(* ------------------------------------------------------------------ *)
(** ** C9: [/writeNote] without a content field *)

(** Claim C9: an authorized [/writeNote] whose body has a non-empty string
    filename [k] and no [content] field never answers 400; on a reachable
    store that lets it write [k] it stores the empty string (zero bytes)
    under [k] and answers 200 with its success payload. *)
Theorem C9_write_default_content (cfg : config) (rq : request) (l : list (pstr * json)) (k : pstr) :
  check_auth cfg rq = None -> rq_json rq = JObj l ->
  assoc_get (lit "filename") l = Some (JStr k) -> k <> [] ->
  assoc_get (lit "content") l = None ->
  (forall w : world, status (out (write_note cfg rq w)) <> 400) /\
  (forall w : world, down w = false -> k ∉ denied w ->
     write_note cfg rq w
     = Step (Resp 200 (JObj [(lit "success", JBool true);
                             (lit "message", JStr (k ++ lit " uploaded"))]))
            (put_world w k (mkObj [] None (clock w))) [CPut k []]).
Proof.
  intros Ha Hj Hf Hk Hc.
  assert (E : forall w, write_note cfg rq w =
                bind (s3_put k [] None) (fun r => match r with
                  | inr _ => ret (Resp 200 (JObj [(lit "success", JBool true);
                                                  (lit "message", JStr (k ++ lit " uploaded"))]))
                  | inl e => s3_fail e end) w).
  { intros w. unfold write_note. rewrite Ha, Hj. cbn [py_get]. rewrite Hf, Hc. cbn [default id].
    rewrite (truthy_nonempty k Hk). reflexivity. }
  split.
  - intros w. rewrite E. rewrite bind_unfold. unfold s3_put.
    destruct (fault w (lit "PutObject") k); discriminate.
  - intros w Hd Hn. rewrite E, bind_unfold, s3_put_ok by (apply fault_none; auto).
    reflexivity.
Qed.

Lemma C9_write_default_content_witness :
  let rq := bearer_request (lit "tok") (JObj [(lit "filename", JStr (lit "empty.md"))]) in
  (forall w : world, status (out (write_note token_config rq w)) <> 400) /\
  (forall w : world, down w = false -> lit "empty.md" ∉ denied w ->
     write_note token_config rq w
     = Step (Resp 200 (JObj [(lit "success", JBool true);
                             (lit "message", JStr (lit "empty.md" ++ lit " uploaded"))]))
            (put_world w (lit "empty.md") (mkObj [] None (clock w))) [CPut (lit "empty.md") []]).
Proof.
  apply (C9_write_default_content _ _ [(lit "filename", JStr (lit "empty.md"))]);
    try reflexivity. discriminate.
Defined.

(* ------------------------------------------------------------------ *)
(** ** Listing the bucket *)

Lemma listed_key_present (m : gmap pstr obj) (k : pstr) :
  k ∈ take 1000 (map fst (map_to_list m)) -> is_Some (m !! k).
Proof.
  intros H. apply subseteq_take in H. apply list_elem_of_In, in_map_iff in H.
  destruct H as [[k' o] [Hk Hin]]. simpl in Hk. subst k'.
  apply list_elem_of_In, elem_of_map_to_list in Hin. eauto.
Qed.

Lemma present_key_listed (m : gmap pstr obj) (k : pstr) :
  (size m <= 1000)%nat -> is_Some (m !! k) -> k ∈ take 1000 (map fst (map_to_list m)).
Proof.
  intros Hs [o Ho]. rewrite take_ge by (rewrite length_map, length_map_to_list; lia).
  apply list_elem_of_In, in_map_iff. exists (k, o). split; [reflexivity|].
  apply list_elem_of_In, elem_of_map_to_list. exact Ho.
Qed.

(** [/listNotes] on a reachable store answers 200 with keys of the bucket
    only, makes one list call and changes nothing; when the bucket holds at
    most 1000 objects (one page) every key is listed, so an empty bucket
    gives an empty list. *)
Theorem list_notes_keys (cfg : config) (rq : request) (w : world) :
  check_auth cfg rq = None -> down w = false ->
  exists ks : list pstr,
    list_notes cfg rq w = Step (Resp 200 (JObj [(lit "files", JArr (map JStr ks))])) w [CList] /\
    (forall k, k ∈ ks -> is_Some (objects w !! k)) /\
    ((size (objects w) <= 1000)%nat -> forall k, is_Some (objects w !! k) -> k ∈ ks) /\
    (objects w = ∅ -> ks = []).
Proof.
  intros Ha Hd. exists (take 1000 (map fst (map_to_list (objects w)))).
  split; [unfold list_notes; rewrite Ha, bind_unfold; unfold s3_list; rewrite Hd; reflexivity|].
  split; [apply listed_key_present|].
  split; [intros Hs k; apply present_key_listed; exact Hs|].
  intros He. rewrite He, map_to_list_empty. reflexivity.
Qed.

Task to complete: Search the material for the word "exists" and report how many lines hold it. Add nothing else.

Task output: 3